→ How to complete this task: In the records below, find the line containing "Definition schedule (block" and the line containing "(W64.add (Ch (se"; please repeat exactly the lines from one to the other, both included, and nothing more.

→ Provided records:

(** * Bitfinex REST v2 client: request signing and response decoding

    A shallow embedding of [bitfinex/rest/restv2.py] (class [Client]:
    [__init__], [_nonce], [_headers], [_post], [_get], and the endpoint
    methods built on them) together with the library behaviour the
    client relies on: SHA-384 and HMAC from [hashlib]/[hmac], IEEE
    binary64 arithmetic and [repr] for Python floats, [str.format],
    [str.join], [json.dumps], and the attributes of a [requests]
    response that the client reads.  The clock and the network are the
    environment of a run; the requests issued are recorded in its state.

    Python [str] values are represented by [string], holding the UTF-8
    encoding of the text, so [s.encode('utf8')] is the list of its bytes. *)

From Stdlib Require Import ZArith List Strings.String Strings.Ascii Strings.Byte Bool Lia.
From Stdlib Require Import Floats.SpecFloat Numbers.DecimalString.
From stdpp Require Import gmap strings.

Import ListNotations.
Set Warnings "-register-all".
Local Open Scope string_scope.
Local Open Scope list_scope.
Local Open Scope Z_scope.

(* ===================================================================== *)
(** ** Bytes and 64-bit words *)
(* ===================================================================== *)

Definition bytes := list byte.

Definition byte_to_Z (b : byte) : Z := Z.of_N (Byte.to_N b).

Definition Z_to_byte (z : Z) : byte :=
  match Byte.of_N (Z.to_N (z mod 256)) with
  | Some b => b
  | None => x00
  end.

(** [str.encode('utf8')] on the UTF-8 representation of a [str]. *)
Definition encode_utf8 (s : string) : bytes := list_byte_of_string s.

Module W64.

Definition modulus : Z := 2 ^ 64.
Definition wrap (x : Z) : Z := x mod modulus.
Definition add (x y : Z) : Z := wrap (x + y).
Definition shr (n x : Z) : Z := Z.shiftr x n.
Definition rotr (n x : Z) : Z :=
  Z.lor (Z.shiftr x n) (wrap (Z.shiftl x (64 - n))).
Definition not (x : Z) : Z := Z.lxor x (modulus - 1).

(** Big-endian conversion between a word and its eight bytes. *)
Definition to_bytes (w : Z) : bytes :=
  [ Z_to_byte (Z.shiftr w 56); Z_to_byte (Z.shiftr w 48);
    Z_to_byte (Z.shiftr w 40); Z_to_byte (Z.shiftr w 32);
    Z_to_byte (Z.shiftr w 24); Z_to_byte (Z.shiftr w 16);
    Z_to_byte (Z.shiftr w 8);  Z_to_byte w ].

Definition of_bytes (bs : bytes) : Z :=
  fold_left (fun acc b => Z.lor (Z.shiftl acc 8) (byte_to_Z b)) bs 0.

End W64.

(* ===================================================================== *)
(** ** SHA-384 (FIPS 180-4), as provided by [hashlib.sha384] *)
(* ===================================================================== *)

Module Sha384.

Definition block_size : nat := 128.
Definition digest_size : nat := 48.

Definition K : list Z :=
[ 0x428a2f98d728ae22; 0x7137449123ef65cd; 0xb5c0fbcfec4d3b2f; 0xe9b5dba58189dbbc;
  0x3956c25bf348b538; 0x59f111f1b605d019; 0x923f82a4af194f9b; 0xab1c5ed5da6d8118;
  0xd807aa98a3030242; 0x12835b0145706fbe; 0x243185be4ee4b28c; 0x550c7dc3d5ffb4e2;
  0x72be5d74f27b896f; 0x80deb1fe3b1696b1; 0x9bdc06a725c71235; 0xc19bf174cf692694;
  0xe49b69c19ef14ad2; 0xefbe4786384f25e3; 0x0fc19dc68b8cd5b5; 0x240ca1cc77ac9c65;
  0x2de92c6f592b0275; 0x4a7484aa6ea6e483; 0x5cb0a9dcbd41fbd4; 0x76f988da831153b5;
  0x983e5152ee66dfab; 0xa831c66d2db43210; 0xb00327c898fb213f; 0xbf597fc7beef0ee4;
  0xc6e00bf33da88fc2; 0xd5a79147930aa725; 0x06ca6351e003826f; 0x142929670a0e6e70;
  0x27b70a8546d22ffc; 0x2e1b21385c26c926; 0x4d2c6dfc5ac42aed; 0x53380d139d95b3df;
  0x650a73548baf63de; 0x766a0abb3c77b2a8; 0x81c2c92e47edaee6; 0x92722c851482353b;
  0xa2bfe8a14cf10364; 0xa81a664bbc423001; 0xc24b8b70d0f89791; 0xc76c51a30654be30;
  0xd192e819d6ef5218; 0xd69906245565a910; 0xf40e35855771202a; 0x106aa07032bbd1b8;
  0x19a4c116b8d2d0c8; 0x1e376c085141ab53; 0x2748774cdf8eeb99; 0x34b0bcb5e19b48a8;
  0x391c0cb3c5c95a63; 0x4ed8aa4ae3418acb; 0x5b9cca4f7763e373; 0x682e6ff3d6b2b8a3;
  0x748f82ee5defb2fc; 0x78a5636f43172f60; 0x84c87814a1f0ab72; 0x8cc702081a6439ec;
  0x90befffa23631e28; 0xa4506cebde82bde9; 0xbef9a3f7b2c67915; 0xc67178f2e372532b;
  0xca273eceea26619c; 0xd186b8c721c0c207; 0xeada7dd6cde0eb1e; 0xf57d4f7fee6ed178;
  0x06f067aa72176fba; 0x0a637dc5a2c898a6; 0x113f9804bef90dae; 0x1b710b35131c471b;
  0x28db77f523047d84; 0x32caab7b40c72493; 0x3c9ebe0a15c9bebc; 0x431d67c49c100d4c;
  0x4cc5d4becb3e42b6; 0x597f299cfc657e2a; 0x5fcb6fab3ad6faec; 0x6c44198c4a475817 ].

(** The eight working variables / chaining values. *)
Record state := State {
  sa : Z; sb : Z; sc : Z; sd : Z; se : Z; sf : Z; sg : Z; sh : Z }.

Definition initial : state :=
  State 0xcbbb9d5dc1059ed8 0x629a292a367cd507 0x9159015a3070dd17
        0x152fecd8f70e5939 0x67332667ffc00b31 0x8eb44a8768581511
        0xdb0c2e0d64f98fa7 0x47b5481dbefa4fa4.

Definition Ch (x y z : Z) : Z :=
  Z.lxor (Z.land x y) (Z.land (W64.not x) z).
Definition Maj (x y z : Z) : Z :=
  Z.lxor (Z.lxor (Z.land x y) (Z.land x z)) (Z.land y z).
Definition Sigma0 (x : Z) : Z :=
  Z.lxor (Z.lxor (W64.rotr 28 x) (W64.rotr 34 x)) (W64.rotr 39 x).
Definition Sigma1 (x : Z) : Z :=
  Z.lxor (Z.lxor (W64.rotr 14 x) (W64.rotr 18 x)) (W64.rotr 41 x).
Definition sigma0 (x : Z) : Z :=
  Z.lxor (Z.lxor (W64.rotr 1 x) (W64.rotr 8 x)) (W64.shr 7 x).
Definition sigma1 (x : Z) : Z :=
  Z.lxor (Z.lxor (W64.rotr 19 x) (W64.rotr 61 x)) (W64.shr 6 x).

(** Padding: a 1 bit, zeros, and the bit length as a 128-bit big-endian
    integer, up to a multiple of the block size. *)
Definition pad (msg : bytes) : bytes :=
  let len := Z.of_nat (length msg) in
  let zeros := Z.to_nat ((111 - len) mod 128) in
  msg ++ [x80] ++ repeat x00 zeros
      ++ W64.to_bytes (Z.shiftr (8 * len) 64)
      ++ W64.to_bytes (W64.wrap (8 * len)).

(** Cut a byte string into consecutive chunks of [n] bytes. *)
Fixpoint chunks (fuel n : nat) (bs : bytes) : list bytes :=
  match fuel, bs with
  | O, _ | _, [] => []
  | S fuel', _ => firstn n bs :: chunks fuel' n (skipn n bs)
  end.

Definition block_words (block : bytes) : list Z :=
  map W64.of_bytes (chunks 16 8 block).

(** Message schedule, most recent word first: [rev_w] holds
    W(t-1), W(t-2), ... *)
Fixpoint extend (n : nat) (rev_w : list Z) : list Z :=
  match n with
  | O => rev_w
  | S n' =>
      let w := W64.add (W64.add (sigma1 (nth 1 rev_w 0)) (nth 6 rev_w 0))
                       (W64.add (sigma0 (nth 14 rev_w 0)) (nth 15 rev_w 0)) in
      extend n' (w :: rev_w)
  end.

Definition schedule (block : bytes) : list Z :=
  rev (extend 64 (rev (block_words block))).

Definition round (s : state) (kw : Z * Z) : state :=
  let '(k, w) := kw in
  let t1 := W64.add (W64.add (W64.add (sh s) (Sigma1 (se s)))
                             (W64.add (Ch (se s) (sf s) (sg s)) k)) w in
  let t2 := W64.add (Sigma0 (sa s)) (Maj (sa s) (sb s) (sc s)) in
  State (W64.add t1 t2) (sa s) (sb s) (sc s)
        (W64.add (sd s) t1) (se s) (sf s) (sg s).

Definition compress (h : state) (block : bytes) : state :=
  let s := fold_left round (combine K (schedule block)) h in
  State (W64.add (sa h) (sa s)) (W64.add (sb h) (sb s))
        (W64.add (sc h) (sc s)) (W64.add (sd h) (sd s))
        (W64.add (se h) (se s)) (W64.add (sf h) (sf s))
        (W64.add (sg h) (sg s)) (W64.add (sh h) (sh s)).
Module ImageItem.
(** An element of [images]: [{file, name, dataUrl, size}]. *)
Record t {File : Type} := {
  file : option File;
  dataUrl : option string;
  name : option string;
  size : option Z
}.
Arguments t : clear implicits.
End ImageItem.

Module BatchResult.
(** An element of the array [processBatchImages] returns.  The failure
    object has no [originalSize] key. *)
Record t {num : Type} := {
  originalName : option string;
  fileName : option string;
  dataUrl : option string;
  originalSize : option Z;
  stats : option (CompressionResult.t num);
  success : bool;
  error : option string
}.
Arguments t : clear implicits.
End BatchResult.

(** What [image.file || image.dataUrl] evaluates to. *)
Inductive imageInput (File : Type) : Type :=
  | FromFile (f : File)
  | FromDataUrl (url : string)
  | NoInput.
Arguments FromFile {File} f.
Arguments FromDataUrl {File} url.
Arguments NoInput {File}.

(** What the batch loop does, in order. *)
Inductive event : Type :=
  | EvProgress (current total : nat)   (* onProgress(current, total) is called *)
  | EvCompress (index : nat)           (* compressImage is called on images[index] *)
  | EvPush (index : nat) (ok : bool).  (* results.push for images[index] *)

Section Batch.
Context {num : Type} {File : Type}.

(** [compressImage] as imported by the batch processor, and the optional
    callback; a callback may throw, which is [Some message]. *)
Variable compressImage :
  imageInput File -> CompressionOptions num -> outcome (CompressionResult.t num).
Variable onProgress : option (nat -> nat -> option string).

Definition file_or_dataUrl (image : ImageItem.t File) : imageInput File :=
  match ImageItem.file image with
  | Some f => FromFile f
  | None =>
      match ImageItem.dataUrl image with
      | Some url => FromDataUrl url
      | None => NoInput
      end
  end.

Definition extension_of (compressionOptions : CompressionOptions num) : string :=
  let format := or_else (format compressionOptions) "image/jpeg" in
  if String.eqb format "image/png" then "png"
  else if String.eqb format "image/webp" then "webp" else "jpg".

Definition compressedFileName (i : nat) (image : ImageItem.t File)
    (compressionOptions : CompressionOptions num) : string :=
  let originalName :=
    or_else (ImageItem.name image) ("image_" +:+ pretty (i + 1)%nat) in
  let nameWithoutExt := strip_extension originalName in
  nameWithoutExt +:+ "." +:+ extension_of compressionOptions.

(** The object pushed in the [try] branch. *)
Definition success_entry (i : nat) (image : ImageItem.t File)
    (compressionOptions : CompressionOptions num) (result : CompressionResult.t num)
    : BatchResult.t num := {|
  BatchResult.originalName := ImageItem.name image;
  BatchResult.fileName := Some (compressedFileName i image compressionOptions);
  BatchResult.dataUrl := Some (CompressionResult.base64 result);
  BatchResult.originalSize :=
    Some (match ImageItem.size image with
          | Some s => if s =? 0 then CompressionResult.originalSize result else s
          | None => CompressionResult.originalSize result
          end);
  BatchResult.stats := Some result;
  BatchResult.success := true;
  BatchResult.error := None
|}.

→ Response:
Definition schedule (block : bytes) : list Z :=
  rev (extend 64 (rev (block_words block))).

Definition round (s : state) (kw : Z * Z) : state :=
  let '(k, w) := kw in
  let t1 := W64.add (W64.add (W64.add (sh s) (Sigma1 (se s)))
                             (W64.add (Ch (se s) (sf s) (sg s)) k)) w in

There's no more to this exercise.